Lemma vec_client_grow m m' v v' buf xs :
  valid m buf (v_elem_size v) -> apart v buf -> frame [v_data v] m m' ->
  v_elem_size v' = v_elem_size v ->
  (forall b off, v_data v' = Ptr b off -> v_data v = v_data v' \/ m_heap m !! b = None) ->
  vec_rep m' v' xs -> vec_client m' v' buf xs.
Proof.
  intros Hv Ha Hf He Hfr Hr.
  split_and!; [done|rewrite He; by eapply valid_frame|by eapply apart_grow].
Qed.

(** What one operation of a client leaves. *)
Definition op_post (xs : list (list cell)) (v : d4np_vector) (buf : ptr) (op : vop)
    (r : vout * d4np_vector) (m' : mem) : Prop :=
  exists xs', vstep xs op r.1 xs' /\ vec_client m' r.2 buf xs' /\ v_elem_size r.2 = v_elem_size v.

Lemma run_push m v buf xs x :
  vec_client m v buf xs -> zlen x = v_elem_size v ->
  wp (run_op v buf (VPush x)) m (op_post xs v buf (VPush x)).
Proof.
  intros (Hr & (b & off & blk & -> & Hb & ? & ?) & Ha) Hx. unfold run_op. wp_bind.
  eapply wp_store; [done..|lia|]. set (m1 := mem_write b off x m).
  assert (frame [Ptr b off] m m1) as Hf by (by eapply frame_write, list_elem_of_here).
  assert (vec_rep m1 v xs) as Hr1 by (eapply vec_rep_frame; eauto using apart_touches).
  assert (valid m1 (Ptr b off) (v_elem_size v)) as Hv1
    by (rewrite <- Hx; eapply valid_write; eauto; lia).
  wp_bind. eapply wp_mono; [apply (push_spec m1 v xs _ x); [done| |done]|].
  { rewrite <- Hx. eapply load_after_write; eauto. lia. }
  intros [st ov] m2 (v2 & -> & Hf2 & He2 & Hfr2 & Hst). simpl. wp_ret. unfold op_post. simpl.
  destruct st; try done; [exists (xs ++ [x])|destruct Hst as (-> & ? & _); exists xs..];
    (split_and!; [constructor; auto|by eapply vec_client_grow|done]).
Qed.

Lemma run_pop m v buf xs :
  vec_client m v buf xs -> wp (run_op v buf VPop) m (op_post xs v buf VPop).
Proof.
  intros (Hr & Hv & Ha). unfold run_op, op_post.
  destruct xs as [|x ys _] using rev_ind.
  { pose proof (vr_len _ _ _ Hr) as Hl. rewrite zlen_nil in Hl.
    unfold d4np_vector_pop. rewrite Hl. wp_bind. wp_ret. simpl. wp_ret.
    exists []. by split_and!; [constructor| |]. }
  wp_bind. eapply wp_mono; [eapply pop_spec; eauto|].
  intros [st ov] m2 (-> & Hf & (v2 & -> & He & Hd & Hr2) & Hld). simpl.
  assert (buf <> Null) as Hnn by (by destruct Hv as (? & ? & ? & -> & _)).
  wp_bind. rewrite He. eapply wp_run; [by apply Hld|]. wp_ret. simpl.
  exists ys. split_and!; [constructor| |done]. split_and!; [done| |].
  - rewrite He. eapply load_valid, Hld, Hnn.
  - intros b off E. rewrite Hd. by eapply Ha.
Qed.

Lemma run_at m v buf xs i :
  vec_client m v buf xs -> is_size i -> wp (run_op v buf (VAt i)) m (op_post xs v buf (VAt i)).
Proof.
  intros Hc Hi. pose proof (at_spec m v xs i (proj1 Hc) Hi) as Hat. unfold run_op, op_post.
  assert (vstep xs (VAt i) (OElem (xs !! Z.to_nat i)) xs) as Hst by constructor.
  destruct (xs !! Z.to_nat i) as [x|].
  - destruct (d4np_vector_at (Some v) i) as [|b off]; [done|]. cbn [is_null].
    wp_bind. eapply wp_run; [exact Hat|]. wp_ret. by exists xs.
  - rewrite Hat. wp_ret. by exists xs.
Qed.

Lemma run_reserve m v buf xs n :
  vec_client m v buf xs -> is_size n ->
  wp (run_op v buf (VReserve n)) m (op_post xs v buf (VReserve n)).
Proof.
  intros (Hr & Hv & Ha) Hn. unfold run_op, op_post. wp_bind.
  eapply wp_mono; [by apply vec_reserve_spec|].
  intros [st ov] m' (v' & -> & Hr' & Hf & He & _ & Hfr & Hst). simpl. wp_ret. exists xs.
  split_and!; [|by eapply vec_client_grow|done]. constructor. destruct st; tauto.
Qed.

Lemma run_clear m v buf xs :
  vec_client m v buf xs -> wp (run_op v buf VClear) m (op_post xs v buf VClear).
Proof.
  intros (Hr & Hv & Ha). pose proof (vec_rep_bounds _ _ _ Hr) as (? & ? & ? & ? & ?).
  unfold op_post. simpl. wp_ret. exists []. split_and!; [constructor| |done].
  split_and!; [|done|done]. destruct Hr. split; simpl; auto; lia.
Qed.

Lemma run_op_refines m v buf xs op :
  vec_client m v buf xs -> op_ok (v_elem_size v) op ->
  wp (run_op v buf op) m (op_post xs v buf op).
Proof. destruct op; eauto using run_push, run_pop, run_at, run_reserve, run_clear. Qed.

Lemma run_ops_refines m v buf xs ops :
  vec_client m v buf xs -> Forall (op_ok (v_elem_size v)) ops ->
  wp (run_ops v buf ops) m (fun '(os, v') m' =>
    exists xs', vsteps xs ops os xs' /\ vec_client m' v' buf xs').
Proof.
  intros Hc Hops. revert m v xs Hc Hops.
  induction ops as [|op ops IH]; intros m v xs Hc Hops; simpl.
  { wp_ret. exists xs. by split; [constructor|]. }
  inversion_clear Hops. wp_bind. eapply wp_mono; [by apply run_op_refines|].
  intros [o v1] m1 (xs1 & Hs & Hc1 & He). simpl in *. wp_bind.
  eapply wp_mono; [apply IH; [exact Hc1|by rewrite He]|].
  intros [os v2] m2 (xs2 & Hss & Hc2). wp_ret. exists xs2. split; [|done].
  by econstructor.
Qed.
(* ===== verification/StringBuilder.v ===== *)
(** * String builder ([d4np/ds/string_builder.h], [string_builder.c])

    A growing byte buffer that is always NUL-terminated.  [sb_rep] relates a
    builder to the bytes it holds; a program over a builder is refined by the
    same program over byte lists. *)

From S2P Require Import Prelude Status Memory Allocator StrView.

Local Open Scope Z_scope.

Module StringBuilder.
Import StrView.

Definition D4NP_SB_MIN_CAPACITY : Z := 16.

Record d4np_string_builder := Sb {
  sb_allocator : option d4np_allocator;
  sb_data : ptr;
  sb_len : Z;
  sb_capacity : Z
}.

(** The doubling loop of [sb_ensure].  The capacity is at least 1 and doubles
    in every round, so 65 rounds reach any [size_t]. *)
Fixpoint sb_newcap (fuel : nat) (newcap needed : Z) : option Z :=
  match fuel with
  | O => None
  | S fuel =>
      if newcap <? needed then
        if SIZE_MAX / 2 <? newcap then Some needed
        else sb_newcap fuel (newcap ⊠ 2) needed
      else Some newcap
  end.

Section code.
Context `{!Libc}.

(** [needed] counts the terminating NUL. *)
Definition sb_ensure (sb : d4np_string_builder) (needed : Z)
  : M (d4np_status * d4np_string_builder) :=
  if needed <=? sb_capacity sb then mret (D4NP_OK, sb)
  else
    newcap ← lift_opt (sb_newcap 65
      (if sb_capacity sb =? 0 then D4NP_SB_MIN_CAPACITY else sb_capacity sb) needed);
    p ← d4np_realloc (sb_allocator sb) (sb_data sb) (sb_capacity sb) newcap 1;
    if is_null p then mret (D4NP_ERR_OUT_OF_MEMORY, sb)
    else mret (D4NP_OK, Sb (sb_allocator sb) p (sb_len sb) newcap).
(* ===== verification/HashMap.v ===== *)
(** * Hash map ([d4np/ds/hashmap.h], [hashmap.c])

    An open-addressed table with linear probing and tombstones, on memory:
    three blocks for the control bytes, the keys and the values.  [tab_rep]
    relates them to a list of slots, [slots_ok] is the invariant of the slots
    (distinct keys, unbroken probe sequences, load below 3/4), and a program
    over a map is refined by the same program over a finite map. *)

From S2P Require Import Prelude Status Memory Allocator Hash HashSlots.

Local Open Scope Z_scope.

Module HashMap.

Definition D4NP_HASHMAP_MIN_CAPACITY : Z := 8.
Definition SLOT_EMPTY : Z := 0.
Definition SLOT_OCCUPIED : Z := 1.
Definition SLOT_DELETED : Z := 2.

(** [d4np_hash_fn] and [d4np_key_eq_fn]. *)
Definition d4np_hash_fn : Type := ptr -> Z -> M Z.
Definition d4np_key_eq_fn : Type := ptr -> ptr -> Z -> M bool.

Record d4np_hashmap := Map {
  h_allocator : option d4np_allocator;
  h_control : ptr;
  h_keys : ptr;
  h_values : ptr;
  h_key_size : Z;
  h_value_size : Z;
  h_key_stride : Z;
  h_value_stride : Z;
  h_capacity : Z;
  h_len : Z;
  h_tombstones : Z;
  h_hash : d4np_hash_fn;
  h_key_eq : d4np_key_eq_fn
}.

Fixpoint default_hash_loop (p : ptr) (i : Z) (n : nat) (h : Z) : M Z :=
  match n with
  | O => mret h
  | S n =>
      c ← load_byte (padd p i);
      default_hash_loop p (i ⊞ 1) n (Z.lxor h c ⊠ 1099511628211)
  end.

Definition default_hash : d4np_hash_fn := fun key key_size =>
  default_hash_loop key 0 (Z.to_nat key_size) 14695981039346656037.

Definition default_key_eq : d4np_key_eq_fn := fun a b key_size =>
  xs ← load_bytes a key_size; ys ← load_bytes b key_size; mret (bool_decide (xs = ys)).

Definition round_up (value multiple : Z) : Z :=
  Z.land (value ⊞ (multiple ⊟ 1)) (size_not (multiple ⊟ 1)).

Definition next_pow2_at_least (n : Z) : option Z := grow_pow2 65 D4NP_HASHMAP_MIN_CAPACITY n.

Definition key_slot (h : d4np_hashmap) (i : Z) : ptr := padd (h_keys h) (i ⊠ h_key_stride h).
Definition value_slot (h : d4np_hashmap) (i : Z) : ptr := padd (h_values h) (i ⊠ h_value_stride h).

(** The probe loop of [locate]: [n] probes are left. *)
Fixpoint locate_loop (h : d4np_hashmap) (key : ptr) (mask start probe first_tomb : Z) (n : nat)
  : M (Z * bool) :=
  match n with
  | O => mret (if negb (first_tomb =? SIZE_MAX) then first_tomb else 0, false)
  | S n =>
      let i := Z.land (start ⊞ probe) mask in
      st ← load_byte (padd (h_control h) i);
      if st =? SLOT_EMPTY then
        mret (if negb (first_tomb =? SIZE_MAX) then first_tomb else i, false)
      else
        same ← (if st =? SLOT_OCCUPIED then h_key_eq h (key_slot h i) key (h_key_size h)
                else mret false);
        if same : bool then mret (i, true)
        else
          let first_tomb :=
            if (st =? SLOT_DELETED) && (first_tomb =? SIZE_MAX) then i else first_tomb in
          locate_loop h key mask start (probe ⊞ 1) first_tomb n
  end.

(** Slot and whether the key is there. *)
Definition locate (h : d4np_hashmap) (key : ptr) : M (Z * bool) :=
  let mask := h_capacity h ⊟ 1 in
  hv ← h_hash h key (h_key_size h);
  locate_loop h key mask (Z.land hv mask) 0 SIZE_MAX (Z.to_nat (h_capacity h)).

(** The inner loop of [resize]: put one old entry into the new table. *)
Fixpoint reinsert_loop (h : d4np_hashmap) (k v : ptr) (mask start probe : Z) (n : nat) : M unit :=
  match n with
  | O => mret tt
  | S n =>
      let j := Z.land (start ⊞ probe) mask in
      st ← load_byte (padd (h_control h) j);
      if st =? SLOT_EMPTY then
        store_byte (padd (h_control h) j) SLOT_OCCUPIED ;;
        memcpy (key_slot h j) k (h_key_size h) ;;
        memcpy (value_slot h j) v (h_value_size h) ;;
        mret tt
      else reinsert_loop h k v mask start (probe ⊞ 1) n
  end.

(** The outer loop over the old table, [n] slots left from [i]. *)
Fixpoint rehash_loop (h : d4np_hashmap) (oc ok ov : ptr) (mask i : Z) (n : nat) : M unit :=
  match n with
  | O => mret tt
  | S n =>
      st ← load_byte (padd oc i);
      (if negb (st =? SLOT_OCCUPIED) then mret tt
       else
         let k := padd ok (i ⊠ h_key_stride h) in
         hv ← h_hash h k (h_key_size h);
         reinsert_loop h k (padd ov (i ⊠ h_value_stride h)) mask (Z.land hv mask) 0
           (Z.to_nat (h_capacity h))) ;;
      rehash_loop h oc ok ov mask (i ⊞ 1) n
  end.

(** The map with other storage, no tombstones. *)
Definition with_table (h : d4np_hashmap) (c k v : ptr) (capacity : Z) : d4np_hashmap :=
  Map (h_allocator h) c k v (h_key_size h) (h_value_size h) (h_key_stride h) (h_value_stride h)
      capacity (h_len h) 0 (h_hash h) (h_key_eq h).

Definition with_counts (h : d4np_hashmap) (len tombstones : Z) : d4np_hashmap :=
  Map (h_allocator h) (h_control h) (h_keys h) (h_values h) (h_key_size h) (h_value_size h)
      (h_key_stride h) (h_value_stride h) (h_capacity h) len tombstones (h_hash h) (h_key_eq h).

Section code.
Context `{!Libc}.

Definition resize (h : d4np_hashmap) (new_capacity : Z) : M (d4np_status * d4np_hashmap) :=
  kmax ← size_div SIZE_MAX (h_key_stride h);
  over ← (if kmax <? new_capacity then mret true
          else vmax ← size_div SIZE_MAX (h_value_stride h); mret (vmax <? new_capacity));
  if over : bool then mret (D4NP_ERR_OVERFLOW, h)
  else
    let kbytes := new_capacity ⊠ h_key_stride h in
    let vbytes := new_capacity ⊠ h_value_stride h in
    nc ← d4np_alloc (h_allocator h) new_capacity MAX_ALIGN;
    nk ← d4np_alloc (h_allocator h) kbytes MAX_ALIGN;
    nv ← d4np_alloc (h_allocator h) vbytes MAX_ALIGN;
    if is_null nc || is_null nk || is_null nv then
      d4np_free (h_allocator h) nc new_capacity ;;
      d4np_free (h_allocator h) nk kbytes ;;
      d4np_free (h_allocator h) nv vbytes ;;
      mret (D4NP_ERR_OUT_OF_MEMORY, h)
    else
      memset nc SLOT_EMPTY new_capacity ;;
      let oc := h_control h in
      let ok := h_keys h in
      let ov := h_values h in
      let old_cap := h_capacity h in
      let h := with_table h nc nk nv new_capacity in
      rehash_loop h oc ok ov (new_capacity ⊟ 1) 0 (Z.to_nat old_cap) ;;
      d4np_free (h_allocator h) oc old_cap ;;
      d4np_free (h_allocator h) ok (old_cap ⊠ h_key_stride h) ;;
      d4np_free (h_allocator h) ov (old_cap ⊠ h_value_stride h) ;;
      mret (D4NP_OK, h).

Definition d4np_hashmap_init (m : option d4np_hashmap) (allocator : option d4np_allocator)
    (key_size value_size initial_capacity : Z) (hash : option d4np_hash_fn)
    (key_eq : option d4np_key_eq_fn) : M (d4np_status * option d4np_hashmap) :=
  match m with
  | None => mret (D4NP_ERR_INVALID_ARGUMENT, None)
  | Some m =>
      if (key_size =? 0) || (value_size =? 0) then mret (D4NP_ERR_INVALID_ARGUMENT, Some m)
      else
        let h := Map (Some (resolve allocator)) Null Null Null key_size value_size
                     (round_up key_size MAX_ALIGN) (round_up value_size MAX_ALIGN) 0 0 0
                     (default default_hash hash) (default default_key_eq key_eq) in
        if 0 <? initial_capacity then
          cap ← lift_opt (next_pow2_at_least initial_capacity);
          '(rc, h) ← resize h cap; mret (rc, Some h)
        else mret (D4NP_OK, Some h)
  end.

Definition d4np_hashmap_destroy (m : option d4np_hashmap) : M (option d4np_hashmap) :=
  match m with
  | None => mret None
  | Some h =>
      if is_null (h_control h) then mret (Some h)
      else
        d4np_free (h_allocator h) (h_control h) (h_capacity h) ;;
        d4np_free (h_allocator h) (h_keys h) (h_capacity h ⊠ h_key_stride h) ;;
        d4np_free (h_allocator h) (h_values h) (h_capacity h ⊠ h_value_stride h) ;;
        mret (Some (with_counts (with_table h Null Null Null 0) 0 0))
  end.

────────────────

- [Description of the task]:
Your answer should be the lines of the listing above between the line holding "wp (run_op v buf op)" and the line holding "intros Hc Hops. revert m v xs Hc Hops.", inclusive, restated word for word and alone.

- [Output for this task]:
  wp (run_op v buf op) m (op_post xs v buf op).
Proof. destruct op; eauto using run_push, run_pop, run_at, run_reserve, run_clear. Qed.

Lemma run_ops_refines m v buf xs ops :
  vec_client m v buf xs -> Forall (op_ok (v_elem_size v)) ops ->
  wp (run_ops v buf ops) m (fun '(os, v') m' =>
    exists xs', vsteps xs ops os xs' /\ vec_client m' v' buf xs').
Proof.
  intros Hc Hops. revert m v xs Hc Hops.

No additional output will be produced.